Exercise goal
Using the listing below, select the lines with the word "Lemma" and copy them.

Supplied records
Lemma on_ready_event_ok s i revents r : inv t (plain s) s →
  (t = true → ∀ d, daemons s !! i = Some d → readyfd d = true → r = read_char 10 → st_of s i = DAEMON_STATE_STARTING) → (i < n_of s)%nat →
  wp (known t) (daemon_on_ready_event i revents r) (λ _ s', inv t (plain s') s') s.
Proof.
  intros Hinv Hr Hi. destruct (has_daemon s i Hi) as [d Hd]. unfold daemon_on_ready_event. wp_steps.
  eapply (wp_mono _ _ (λ _ s', inv t (plain s) s' ∧ kept s s')).
  - case_match; [|by wp_steps]. unfold daemon_process_ready. wp_steps. unfold read_from. destruct (readyfd d) eqn:Ef; [|by wp_steps].
    destruct r as [| |c]; [by wp_steps..|]. destruct (c =? 10) eqn:Ec; [apply Z.eqb_eq in Ec as ->|by wp_steps]. wp_steps.
    assert (Hs : t = true → st_of s i = DAEMON_STATE_STARTING) by (intros Ht; by apply (Hr Ht d)).
    eapply wp_mono; [apply (on_ready_ok t (plain s) s i); [by apply inv_open|apply (inv_exit _ _ _ Hinv)|done|done|..]|].
    + intros Ht d' Hd'. pose proof (inv_sound _ _ _ Hinv i d' Ht Hd' ltac:(by apply not_elem_of_nil)) as [P1 P2 P3 P4].
      rewrite (Hs Ht) in *. split; [by intros [_ ?]%P1|intros _; left|by intros _; apply P3|by intros ?%P4].
      by destruct (P2 eq_refl) as [?|[? _]].
    + intros Ht Hu H0 Hc. pose proof (inv_wanted _ _ _ Hinv i Ht Hi Hu H0 Hc) as Hw. by rewrite (Hs Ht) in Hw.
    + intros _ s1 (Hinv1 & K1 & _). by wp_steps.
  - intros b s1 (Hinv1 & K1). case_match; [|wp_steps; by rewrite (plain_kept _ _ K1)]. wp_steps.
    apply (wp_polled_still _ (plain s) s1); [apply unregister_poll_only|by split|]. intros _ s2 H2.
    wp_steps. apply (wp_put_still (plain s) s1); [done|done|by rewrite (kept_length _ _ K1)|]. intros s3 [Hinv3 Hq]. wp_steps.
    rewrite (plain_kept s); [done|]. etransitivity; [exact K1|apply Hq].
Qed.

Lemma on_output_event_ok s i revents r : inv t (plain s) s → (i < n_of s)%nat →
  wp (known t) (daemon_on_output_event i revents r) (λ _ s', inv t (plain s') s') s.
Proof.
  intros Hinv Hi. destruct (has_daemon s i Hi) as [d Hd]. unfold daemon_on_output_event. wp_steps.
  eapply (wp_mono _ _ (λ _ s', s' = s)).
  - case_match; [|by wp_steps]. unfold daemon_process_output. wp_steps. by case_match; wp_steps.
  - intros b s1 ->. case_match; [|by wp_steps]. wp_steps.
    apply (wp_polled_still _ (plain s) s); [apply unregister_poll_only|by split|]. intros _ s2 H2.
    wp_steps. apply (wp_put_still (plain s) s); [done|done|done|]. intros s3 [Hinv3 Hq]. wp_steps. by rewrite (plain_kept _ _ (quiet_kept _ _ Hq)).
Qed.

Lemma exit_signal_ok s : inv t (plain s) s → (t = true → tame s ev_exit_signal = true) →
  wp (known t) exit_signal (λ _ s', inv t (plain s') s') s.
Proof.
  intros Hinv Ht. unfold exit_signal. wp_steps. destruct (inv_default _ _ _ Hinv) as (d & Hd & Hn). pose proof (lookup_lt_Some _ _ _ Hd) as Hi.
  eapply (wp_mono _ _ (λ _ s', inv t (plain s) s' ∧ kept s s')).
  - destruct (_ && _) eqn:E; [|by wp_steps]. wp_steps.
    apply (wp_run _ _ _ s (Some 0%nat) s); [unfold daemon_find_by_name; destruct (daemons s); [done|]; injection Hd as ->; cbn [find_index]; by rewrite bool_decide_true|].
    wp_steps. eapply (wp_mono _ _ (λ _ s', inv t (plain s) s' ∧ kept s s')).
    + case_match; [|by wp_steps]. apply (wp_move t (plain s)); [done|done| |done|done|by intros; split; [|apply kept_lists]].
      right. intros Et d' Hd'. replace d' with d by congruence. apply sound_over; [done| |done]. specialize (Ht Et). cbn [tame] in Ht. rewrite Hd in Ht. lia.
    + intros _ s1 (Hinv1 & K1). wp_steps. apply wp_modify.
      apply (wp_minor t (plain s)); [by apply inv_signals|by cbn; rewrite (kept_length _ _ K1)|done|].
      intros d' s2 _ _ Hinv2 K2. split; [done|]. etransitivity; [exact K1|]. etransitivity; [apply kept_signals|exact K2].
  - intros _ s1 (Hinv1 & K1). apply wp_modify. rewrite (plain_kept s); [by apply inv_signals|]. etransitivity; [exact K1|apply kept_signals].
Qed.

Lemma kill_late_ok fuel s cursor : inv t (plain s) s → (∀ i, cursor = Some i → (i < n_of s)%nat) →
  wp (known t) (kill_late fuel env cursor) (λ _ s', inv t (plain s') s') s.
Proof.
  revert s cursor. induction fuel as [|fuel IH]; intros s cursor Hinv Hc; cbn [kill_late]; [by wp_steps|].
  destruct cursor as [i|]; [|by wp_steps]. specialize (Hc i eq_refl). destruct (has_daemon s i Hc) as [d Hd]. wp_steps.
  eapply (wp_mono _ _ (λ _ s', inv t (plain s) s' ∧ kept s s' ∧ lists s' = lists s)).
  - case_match; [|by wp_steps]. wp_steps. apply (wp_send t (plain s)); [done|]. intros s1 Es1 Hinv1 K1.
    apply (wp_minor t (plain s)); [done|by rewrite (kept_length _ _ K1)|done|]. intros d' s2 _ Es2 Hinv2 K2.
    split_and!; [done|by etransitivity|by rewrite Es2, Es1].
  - intros _ s1 (Hinv1 & K1 & L1). wp_steps. apply IH; [by rewrite (plain_kept _ _ K1)|]. intros j Hj. rewrite (kept_length _ _ K1).
    apply (next_valid _ (lists s1) i); [rewrite <-(kept_length _ _ K1); apply Hinv1|done|done].
Qed.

Answer space
Lemma on_ready_event_ok s i revents r : inv t (plain s) s →
Lemma on_output_event_ok s i revents r : inv t (plain s) s → (i < n_of s)%nat →
Lemma exit_signal_ok s : inv t (plain s) s → (t = true → tame s ev_exit_signal = true) →
Lemma kill_late_ok fuel s cursor : inv t (plain s) s → (∀ i, cursor = Some i → (i < n_of s)%nat) →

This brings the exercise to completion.